How to Organise Your Pet's Health Records

A well-organised pet health record saves time at every vet visit and keeps you on top of vaccinations, medications and weight. Here is how to set one up and what to include.

Most pet owners have a drawer somewhere containing a jumble of vet receipts, vaccination certificates, insurance documents and prescription labels. It works until it does not — until you are at an emergency vet at midnight and cannot remember when your dog last had their heart wormer.

A dedicated pet health record system takes about 20 minutes to set up and saves far more than that over your pet's lifetime.

What to Include in a Pet Health Record

1. Pet Profile and Basic Information

Start with a single reference page: everything about your pet at a glance.

  • Full name and nickname
  • Species, breed and date of birth (or estimated age)
  • Sex and whether neutered/spayed
  • Microchip number and registration
  • Colour, markings and identifying features
  • Insurance provider and policy number
  • Vet clinic name and contact details

2. Vaccination Record

Track every vaccination: what it covers, date given, batch number and next booster due date. This section alone has prevented many expensive catch-up vaccination courses when vets cannot find the record of a previous booster.

  • Vaccine name and what it covers
  • Date administered
  • Batch number (important for recalls)
  • Next booster due
  • Administering vet or clinic

3. Vet Visit Log

A chronological log of every vet visit, no matter how minor. Over time this becomes an invaluable medical history.

  • Date
  • Reason for visit
  • Diagnosis or findings
  • Treatment prescribed
  • Follow-up actions required
  • Cost (useful for insurance claims and budgeting)

4. Medications Log

Current and past medications in one place.
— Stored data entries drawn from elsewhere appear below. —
#[export] Instance statsPolicyV2_LookupTactics : httpsDialerPolicy statsPolicyV2 := λ p domain port,
  '(tactics, good) ← stats_LookupTactics (sp_Stats p) domain port;
  out ← statsPolicyFilterStatsTactics tactics good;
  Ok (streamTacticsFromSlice out).
End loops.
Lemma verify_chain_spec hostname conn :
  ∃ err, httpsDialerVerifyCertificateChain hostname conn = Ok err ∧
    (err = None ↔ hostname ≠ "" ∧ ∃ cert rest, tc_PeerCertificates conn = cert :: rest ∧ x509_Verify cert hostname rest = None).
Proof.
  unfold httpsDialerVerifyCertificateChain. case_bool_decide as Hh; [eexists; split; [done|]; naive_solver|].
  destruct (tc_PeerCertificates conn) as [|cert rest]; [eexists; split; [done|]; naive_solver|].
  destruct (x509_Verify cert hostname rest) as [err|] eqn:E; [|eexists; split; [done|]; naive_solver].
  destruct (NewErrWrapper_some ClassifyTLSHandshakeError TopLevelOperation err) as [e ->]; [done|].
  eexists. split; [done|]. naive_solver.
Qed.

(** A dial only succeeds with a chain that verifies for the host of the tactic. *)
Definition verified (hostname : string) (conn : tlsConn) : Prop :=
  hostname ≠ "" ∧ ∃ cert rest, tc_PeerCertificates conn = cert :: rest ∧ x509_Verify cert hostname rest = None.

Lemma dialTLS_success env tactic conn log :
  dialTLS env tactic = Ok (Val conn, log) → verified (VerifyHostname tactic) conn.
Proof.
  unfold dialTLS. destruct (de_wait env); [done|]. destruct (de_DialContext env) as [tcp|]; [|done].
  destruct (de_Handshake env) as [certs|]; [|done].
  destruct (verify_chain_spec (VerifyHostname tactic) (mkTLSConn tcp certs)) as (err & -> & Herr). cbn [mbind outcome_bind].
  destruct err as [err|]; [done|]. intros [= <- <-]. by apply Herr.
Qed.
(* ===== verification/ProbeServicesFacts.v ===== *)
(** * What the client of the probe services guarantees

    No call panics, and each is described by the exchanges that it adds to the log of the world: the benchmark of the
    services, registration and login, the submission of measurements, and the cache of feature flags. *)
From S2P Require Import Prelude Failures GoString GoURL NetErrors LteTestKeys Overlapped GoHTTP.
From S2P Require Import EngineIO ProbeServices.
From Stdlib Require Import Ascii.

(** ** Computations that end *)

Section ends.
Context {Store Net : Type}.
Implicit Types w : world Store Net.

(** [m] returns from the world [w] without a panic, with [Q] of the answer and of the world after it. *)
Definition ends {A} (m : io Store Net A) w (Q : A → world Store Net → Prop) : Prop := ∃ a w', m w = Ok (a, w') ∧ Q a w'.

Lemma ends_ret {A} (a : A) w (Q : A → world Store Net → Prop) : Q a w → ends (mret a) w Q.
Proof. by exists a, w. Qed.

Lemma ends_bind {A B} (m : io Store Net A) (f : A → io Store Net B) w Q R :
  ends m w Q → (∀ a w', Q a w' → ends (f a) w' R) → ends (m ≫= f) w R.
Proof.
  intros (a & w' & E & Hq) Hf. destruct (Hf a w' Hq) as (b & w'' & E' & Hr). exists b, w''. split; [|done].
  unfold mbind, io_bind. rewrite E. exact E'.
Qed.

Lemma ends_impl {A} (m : io Store Net A) w (Q R : A → world Store Net → Prop) :
  ends m w Q → (∀ a w', Q a w' → R a w') → ends m w R.
Proof. intros (a & w' & E & Hq) Hr. exists a, w'. eauto. Qed.

Lemma ends_Now w (Q : Time → world Store Net → Prop) : Q (w_now w (w_readings w)) (w <| w_readings ::= S |>) → ends io_Now w Q.
Proof. by exists (w_now w (w_readings w)), (w <| w_readings ::= S |>). Qed.

(** Only the network and the log are different, and the log has the exchanges [log] in addition. *)
Definition exchanged log w w' : Prop := ∃ net, w' = w <| w_net := net |> <| w_log ::= λ l, l ++ log |>.

Lemma exchanged_refl w : exchanged [] w w.
Proof. exists (w_net w). destruct w. cbn. unfold constant. by rewrite app_nil_r. Qed.

Lemma exchanged_trans log log' w w' w'' : exchanged log w w' → exchanged log' w' w'' → exchanged (log ++ log') w w''.
Proof. intros [net ->] [net' ->]. exists net'. destruct w. cbn. unfold constant. by rewrite app_assoc. Qed.

Lemma exchanged_fields log w w' :
  exchanged log w w' →
  w_store w' = w_store w ∧ w_log w' = w_log w ++ log ∧ w_now w' = w_now w ∧ w_readings w' = w_readings w ∧
  w_Intn w' = w_Intn w ∧ w_draws w' = w_draws w.
Proof. intros [net ->]. by destruct w. Qed.

(** The store is the same; the clock and the random numbers, too, and no number is drawn twice. *)
Record kept w w' : Prop := {
  kept_store : w_store w' = w_store w;
  kept_Intn : w_Intn w' = w_Intn w;
  kept_now : w_now w' = w_now w;
  kept_draws : (w_draws w ≤ w_draws w')%nat;
}.

#[export] Instance kept_preorder : PreOrder kept.
Proof. split; [by intros w; split|]. intros ? ? ? [] []. split; [congruence..|lia]. Qed.

Lemma exchanged_kept log w w' : exchanged log w w' → kept w w'.
Proof. intros [net ->]. destruct w. by split. Qed.

Lemma kept_Now w : kept w (w <| w_readings ::= S |>).
Proof. destruct w. by split. Qed.
End ends.
#[export] Hint Resolve exchanged_kept kept_Now : core.

(** ** Calls *)

Section calls.
Context {Store Net : Type} `{Network Net} (gunzip : reader → result error reader).
Implicit Types w : world Store Net.
Definition sess_UserAgent (s : Session) : string :=
  sess_softwareName s +:+ "/" +:+ sess_softwareVersion s +:+ " ooniprobe-engine/" +:+ version_Version.

(** *** Lookups that are done once *)

Section lookups.
Context `{Network Net} (gunzip : reader → result error reader) `{JSON string (gmap string (list OOAPIService))}.
Context (Task_Run : string → io Store Net (Results * option error)).

Definition ErrAllProbeServicesFailed : error := ErrValue "ErrAllProbeServicesFailed" [] "all available probe services failed".

Definition getAvailableProbeServicesUnlocked (s : Session) : list OOAPIService :=
  match sess_availableProbeServices s with [] => default_services | l => l end.

Definition MaybeLookupBackendsContext : sess (option error) := locked (
  s ← get_session;
  match sess_selectedProbeService s with
  | Some _ => mret None
  | None =>
      _ ← set_session (λ s, s <| sess_queryProbeServicesCount ::= λ n, wrap64 (n + 1) |>);
      candidates ← sess_io (TryAll gunzip (sess_UserAgent s) (getAvailableProbeServicesUnlocked s));
      match SelectBest candidates with
      | None => mret (Some ErrAllProbeServicesFailed)
      | Some selected =>
          _ ← set_session (λ s, s <| sess_selectedProbeService := Some (cand_Service selected) |>
                                  <| sess_availableTestHelpers := cand_TestHelpers selected |>);
          mret None
      end
  end).

(** The task returns partial results with an error, which are dropped. *)
Definition MaybeLookupLocationContext (ctx_Err : option error) : sess (option error) :=
  match ctx_Err with
  | Some err => mret (Some err)
  | None => locked (
      s ← get_session;
      match sess_location s with
      | Some _ => mret None
      | None =>
          '(location, err) ← sess_io (Task_Run (sess_UserAgent s));
          match err with
          | Some err => mret (Some err)
          | None => _ ← set_session (λ s, s <| sess_location := Some location |>); mret None
          end
      end)
  end.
When you start a new treatment, being able to show a complete medication history helps your vet avoid interactions.

  • Medication name
  • Prescribed by
  • Condition it treats
  • Dose and frequency
  • Start and end dates
  • Notes (e.g. "gave with food", "refused tablet — crushed in peanut butter")

5. Parasite Prevention Tracker

Flea, tick and worming treatments are easy to forget when life gets busy. Tracking them ensures your pet is never left unprotected.

  • Product name
  • Type (flea/tick/worm/heartworm)
  • Date given
  • Next treatment due

6. Allergies and Sensitivities

  • Known food allergies or intolerances
  • Drug reactions and sensitivities
  • Environmental allergies (grass, pollen, dust mites)
  • Contact sensitivities (certain fabrics, cleaning products)

7. Weight and Growth Tracker

Weight is one of the earliest indicators of health issues in pets. Unexplained weight loss or gain often precedes a diagnosis by weeks. Tracking weight at each vet visit gives you and your vet a baseline.

  • Date and weight
  • Body condition score (most vets assess this)
  • Notes on diet changes around that time

8. Insurance Documents

  • Policy number and provider
  • Policy renewal date
  • Claim history with dates and amounts
  • Exclusions relevant to your pet
  • 24-hour claims line number

9. Emergency Sheet

The last section of your health record binder should be the emergency contact sheet — quick to locate under pressure. Include owner contacts, backup contacts, vet details and microchip number.

Digital vs Printed Records

Digital records are searchable and easy to back up, but require a working phone or laptop and an internet connection. Printed records can be handed directly to any vet, shared with a sitter and kept in your pet's travel bag. For critical information, keep both. Scan your documents and store them in a folder on your phone as a backup.

How Often to Update Pet Health Records

  • After every vet visit
  • When a new medication is started or stopped
  • After any parasite treatment
  • After each vaccination
  • Whenever insurance details change

Pet Health Record Binder

A complete printable and fillable health record system: vaccination log, vet visit history, medications, weight tracker, allergy sheet and emergency card — all in one organised binder.

Get the Pet Health Record Binder →

Frequently Asked Questions

What should be in a pet health record?

Vaccination history, vet visit log, medication records, parasite prevention dates, allergy notes, weight tracker and emergency contact information. A pet profile page at the front makes it easy to find key information quickly.

How do I keep track of my pet's vaccinations?

Use a dedicated vaccination log with columns for the vaccine name, date given, next booster due and administering vet. Set a reminder on your phone for each booster date so nothing is missed.

Do vets keep their own records?

Yes, but only for visits at their clinic. If you switch vets, visit a different clinic in an emergency or travel abroad with your pet, their records may not be accessible. Your own copy gives you full continuity regardless of which vet you see.